• Dataset entries
(** *** Commands *)

(** The file of steps, referenced by a body and prepared with an
    argument: its reference and its placeholder stay, its inline command
    is run. *)
Lemma referenced_text_meets_stage_three_only_witness :
  fst (CommandExecutor.prepare_prompt executor (command_with "@steps.md") ["x"] desk)
  = Ok (nl +:+ "--- Content of steps.md ---" +:+ nl
        +:+ "see @notes.txt then hi for $1" +:+ nl
        +:+ "--- End of steps.md ---" +:+ nl)
  /\ history (snd (CommandExecutor.prepare_prompt executor (command_with "@steps.md")
                     ["x"] desk))
     = ["echo hi"].
Proof.
  destruct (CommandProps.referenced_text_meets_stage_three_only executor
              (command_with "") ["x"] desk "steps.md" "/proj/steps.md"
              "see @notes.txt then !`echo hi` for $1"
              ltac:(discriminate) eq_refl eq_refl
              (or_introl (conj eq_refl eq_refl)) eq_refl eq_refl eq_refl)
    as [_ Hprompt].
  change (command_with "@steps.md")
    with (CommandExecutor.with_content (command_with "") ("@" +:+ "steps.md")).
  rewrite Hprompt. split; reflexivity.
Defined.

(** A command that outlasts its timeout, in the middle of a body. *)
Lemma failed_inline_command_is_marked_witness :
  fst (CommandExecutor._execute_inline_bash executor
         "wait !`sleep 60` then !`echo hi`" desk)
  = "wait [Command timed out: sleep 60] then hi".
Proof.
  destruct (CommandProps.failed_inline_command_is_marked executor
              "wait " "sleep 60" " then !`echo hi`" desk
              eq_refl ltac:(discriminate) eq_refl)
    as (_ & Htimeout & _).
  exact (Htimeout eq_refl).
Defined.

Lemma pattern_entries_are_shown_as_given_witness :
  map CommandExecutor.show_pattern
    (CommandExecutor.allowed_patterns
       (CommandExecutor.get_tool_restrictions
          (tooled ["Bash(git:*)"; "Read(src/**)"] [] PyNone)))
  = ["Bash(git:*)"; "Read(src/**)"].
Proof.
  assert (Hshape :
    Forall (fun entry =>
              exists tool_name pattern,
                entry = tool_name +:+ "(" +:+ pattern +:+ ")"
                /\ tool_name <> "" /\ every isword tool_name = true
                /\ pattern <> "" /\ contains ")" pattern = false)
           (Command.allowed_tools (tooled ["Bash(git:*)"; "Read(src/**)"] [] PyNone))).
  { constructor; [exists "Bash", "git:*"|constructor; [exists "Read", "src/**"|constructor]];
      (split; [reflexivity|]); (split; [discriminate|]); (split; [reflexivity|]);
      (split; [discriminate|reflexivity]). }
  exact (proj2 (CommandProps.pattern_entries_are_shown_as_given _ Hshape)).
Defined.

Lemma bare_command_header_witness :
  fst (CommandExecutor.format_for_agent executor (command_with "Hello") [] workshop)
  = Ok ("# Executing Command: /demo" +:+ nl +:+ nl +:+ nl +:+ "---" +:+ nl +:+ nl
        +:+ "Hello").
Proof.
  rewrite (CommandProps.bare_command_header executor (command_with "Hello") [] workshop
             eq_refl eq_refl eq_refl).
  reflexivity.
Defined.

Lemma plain_tools_header_witness :
  fst (CommandExecutor.format_for_agent executor
         (tooled ["Read"; "Edit"] ["Bash"] (PyStr "opus")) [] workshop)
  = Ok ("# Executing Command: /ship" +:+ nl +:+ nl
        +:+ "**Allowed Tools**: Read, Edit" +:+ nl
        +:+ "**Disallowed Tools**: Bash" +:+ nl
        +:+ "**Preferred Model**: opus" +:+ nl
        +:+ nl +:+ "---" +:+ nl +:+ nl +:+ "Ship it").
Proof.
  assert (Hplain : Forall (fun entry => CommandExecutor.tool_pattern entry = None)
                     (Command.allowed_tools
                        (tooled ["Read"; "Edit"] ["Bash"] (PyStr "opus"))))
    by (repeat constructor).
  rewrite (CommandProps.plain_tools_header executor
             (tooled ["Read"; "Edit"] ["Bash"] (PyStr "opus")) [] workshop
             "opus" "Ship it" workshop
             ltac:(discriminate) Hplain ltac:(discriminate) eq_refl
             ltac:(discriminate) eq_refl).
  reflexivity.
Defined.

(** *** Hooks *)

(** The linter is not known to the shell and exits with 127: the
    dispatch goes on to the auditor, which passes, and returns ERROR. *)
Lemma error_is_not_forgotten_witness :
  fst (HookEngine.execute (engine_with [linter; auditor]) HookEngine.PRETOOLUSE
         (use_of "Bash") (start workshop))
  <> Ok HookEngine.CONTINUE
  /\ HookEngine.executions
       (HookEngine.trace
          (snd (HookEngine.execute (engine_with [linter; auditor]) HookEngine.PRETOOLUSE
                  (use_of "Bash") (start workshop))))
     = 2.
Proof.
  split; [|reflexivity].
  exact (proj1 (HookProps.error_is_not_forgotten (engine_with [linter; auditor])
                  HookEngine.PRETOOLUSE (use_of "Bash") [] linter [auditor]
                  (start workshop) HookEngine.CONTINUE (start workshop)
                  (snd (HookEngine._execute_hook (engine_with [linter; auditor])
                          linter (use_of "Bash") (start workshop)))
                  (lookup_singleton_eq _ _) eq_refl ltac:(discriminate) eq_refl
                  ltac:(discriminate) eq_refl)).
Defined.

Lemma hook_with_nothing_to_run_is_error_witness :
  HookEngine._execute_hook (engine_with []) (prompt_hook ".*" "Is this safe?")
    (use_of "Bash") (start workshop)
  = (HookEngine.ERROR, start workshop).
Proof.
  apply (proj1 (HookProps.hook_with_nothing_to_run_is_error (engine_with [])
                  (prompt_hook ".*" "Is this safe?") (use_of "Bash") (start workshop))).
  right. left. split; [reflexivity|]. right. right. reflexivity.
Defined.

(** An answer that only says that there is nothing to unblock blocks. *)
Lemma answer_with_block_blocks_witness :
  fst (HookEngine._execute_hook
         (HookEngine.register_prompt_executor (engine_with [])
            (answering "Nothing to unblock here"))
         (prompt_hook ".*" "Is $TOOL_NAME safe?") (use_of "Bash") (start workshop))
  = HookEngine.BLOCK.
Proof.
  rewrite (HookProps.answer_with_block_blocks
             (HookEngine.register_prompt_executor (engine_with [])
                (answering "Nothing to unblock here"))
             (prompt_hook ".*" "Is $TOOL_NAME safe?") (use_of "Bash") (start workshop)
             "Is $TOOL_NAME safe?" (answering "Nothing to unblock here")
             "Nothing to un" "block" " here" workshop
             eq_refl eq_refl ltac:(discriminate) eq_refl eq_refl eq_refl).
  reflexivity.
Defined.



(** An entry without keys, loaded for PreToolUse on an engine that has
    the guard: the guard stays first. *)
Lemma loaded_hooks_are_appended_witness :
  exists engine,
    HookEngine.load_hooks (engine_with [guard])
      (PyDict [(PyStr "PreToolUse", PyList [PyDict []])])
    = HookEngine.Loaded engine
    /\ HookEngine.hooks engine !! "PreToolUse"
       = Some [guard;
               {| HookEngine.type := "command"; HookEngine.matcher := ".*";
                  HookEngine.command := None; HookEngine.prompt := None;
                  HookEngine.agent := None; HookEngine.timeout := 600;
                  HookEngine.once := false |}].
Proof.
  destruct (HookEngine.load_hooks (engine_with [guard])
              (PyDict [(PyStr "PreToolUse", PyList [PyDict []])]))
    as [engine|e engine|] eqn:Hload; [|discriminate Hload|discriminate Hload].
  exists engine. split; [reflexivity|].
  destruct (HookProps.loaded_hooks_are_appended (engine_with [guard]) engine
              "PreToolUse" [PyDict []] Hload)
    as [(configs & Hall & Hhooks & _) _].
  rewrite Hhooks.
  inversion Hall as [|d c ds cs Hc Hrest]; subst.
  inversion Hrest; subst. injection Hc as <-. reflexivity.
Defined.

Lemma bad_hook_entry_keeps_earlier_hooks_witness :
  exists e engine,
    HookEngine.load_hooks (engine_with [guard])
      (PyDict [(PyStr "PreToolUse", PyList [PyDict []; PyStr "oops"; PyDict []])])
    = HookEngine.LoadRaised e engine
    /\ option_map (@length _) (HookEngine.hooks engine !! "PreToolUse") = Some 2.
Proof.
  assert (Hdone : Forall2 (fun d c => HookEngine.config_of d = Ok (Some c))
                    [PyDict []]
                    [{| HookEngine.type := "command"; HookEngine.matcher := ".*";
                        HookEngine.command := None; HookEngine.prompt := None;
                        HookEngine.agent := None; HookEngine.timeout := 600;
                        HookEngine.once := false |}])
    by (repeat constructor).
  destruct (HookProps.bad_hook_entry_keeps_earlier_hooks (engine_with [guard])
              "PreToolUse" _ _ (PyStr "oops") [PyDict []] Hdone
              ltac:(discriminate))
    as (e & engine & Hload & Hhooks).
  exists e, engine. split; [exact Hload|]. rewrite Hhooks. reflexivity.
Defined.


Lemma hooks_file_failures_change_nothing_witness :
  HookEngine.load_hooks_from_file (engine_with [guard]) hooked "/proj/hooks/none.json"
  = Some (Ok tt, engine_with [guard], []).
Proof.
  exact (proj1 (HookProps.hooks_file_failures_change_nothing (engine_with [guard]) hooked
                  "/proj/hooks/none.json") eq_refl).
Defined.

(** *** The loader *)

Lemma hooks_are_grouped_by_type_witness :
  parse_hooks_from_frontmatter
    (PyList [PyDict [(PyStr "type", PyStr "Stop"); (PyStr "command", PyStr "a")];
             PyDict [(PyStr "command", PyStr "b")];
             PyDict [(PyStr "type", PyStr "Stop"); (PyStr "command", PyStr "c")]])
  = Ok (PyDict
          [(PyStr "Stop",
            PyList [PyDict [(PyStr "type", PyStr "Stop"); (PyStr "command", PyStr "a")];
                    PyDict [(PyStr "type", PyStr "Stop"); (PyStr "command", PyStr "c")]]);
           (PyStr "PreToolUse", PyList [PyDict [(PyStr "command", PyStr "b")]])]).
Proof.
  destruct (LoaderProps.hooks_are_grouped_by_type
              [PyDict [(PyStr "type", PyStr "Stop"); (PyStr "command", PyStr "a")];
               PyDict [(PyStr "command", PyStr "b")];
               PyDict [(PyStr "type", PyStr "Stop"); (PyStr "command", PyStr "c")]])
    as (groups & Hgroups & _).
  - repeat constructor; eauto.
  - reflexivity.
Defined.

Lemma hook_entry_that_is_no_mapping_raises_witness :
  exists e,
    parse_hooks_from_frontmatter (PyList [PyDict []; PyStr "oops"]) = Raise e.
Proof.
  apply (LoaderProps.hook_entry_that_is_no_mapping_raises
           [PyDict []; PyStr "oops"] (PyStr "oops")).
  - right. left. reflexivity.
  - discriminate.
Defined.

Lemma registry_commands_are_keyed_by_name_witness :
  exists c,
    commands (registry (snd (load_all checkout "/proj" "/opt/bridge" fresh))) !! "foo"
    = Some c
    /\ Command.name c = "foo"
    /\ Command.path c = "/proj/.claude-plugins/pack/commands/foo.md"
    /\ exists commands_dir,
         build_command checkout commands_dir (Command.scope c) (Command.path c) = Ok c.
Proof.
  destruct (commands (registry (snd (load_all checkout "/proj" "/opt/bridge" fresh)))
            !! "foo") as [c|] eqn:Hlook; [|vm_compute in Hlook; discriminate Hlook].
  exists c. split; [reflexivity|].
  destruct (LoaderProps.registry_commands_are_keyed_by_name checkout "/proj"
              "/opt/bridge" "foo" c Hlook)
    as (Hname & _ & Hbuilt).
  split; [exact Hname|]. split; [|exact Hbuilt].
  vm_compute in Hlook. injection Hlook as <-. reflexivity.
Defined.

Lemma empty_project_loads_nothing_witness :
  load_all workshop "/proj" "/opt/bridge" fresh = (Ok empty_registry, fresh).
Proof.
  exact (LoaderProps.empty_project_loads_nothing workshop "/proj" "/opt/bridge"
           eq_refl eq_refl eq_refl eq_refl eq_refl eq_refl).
Defined.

• Instructions for the task
State the count of lines in the data holding the word "checkout", adding nothing to it.

• Expected answer
4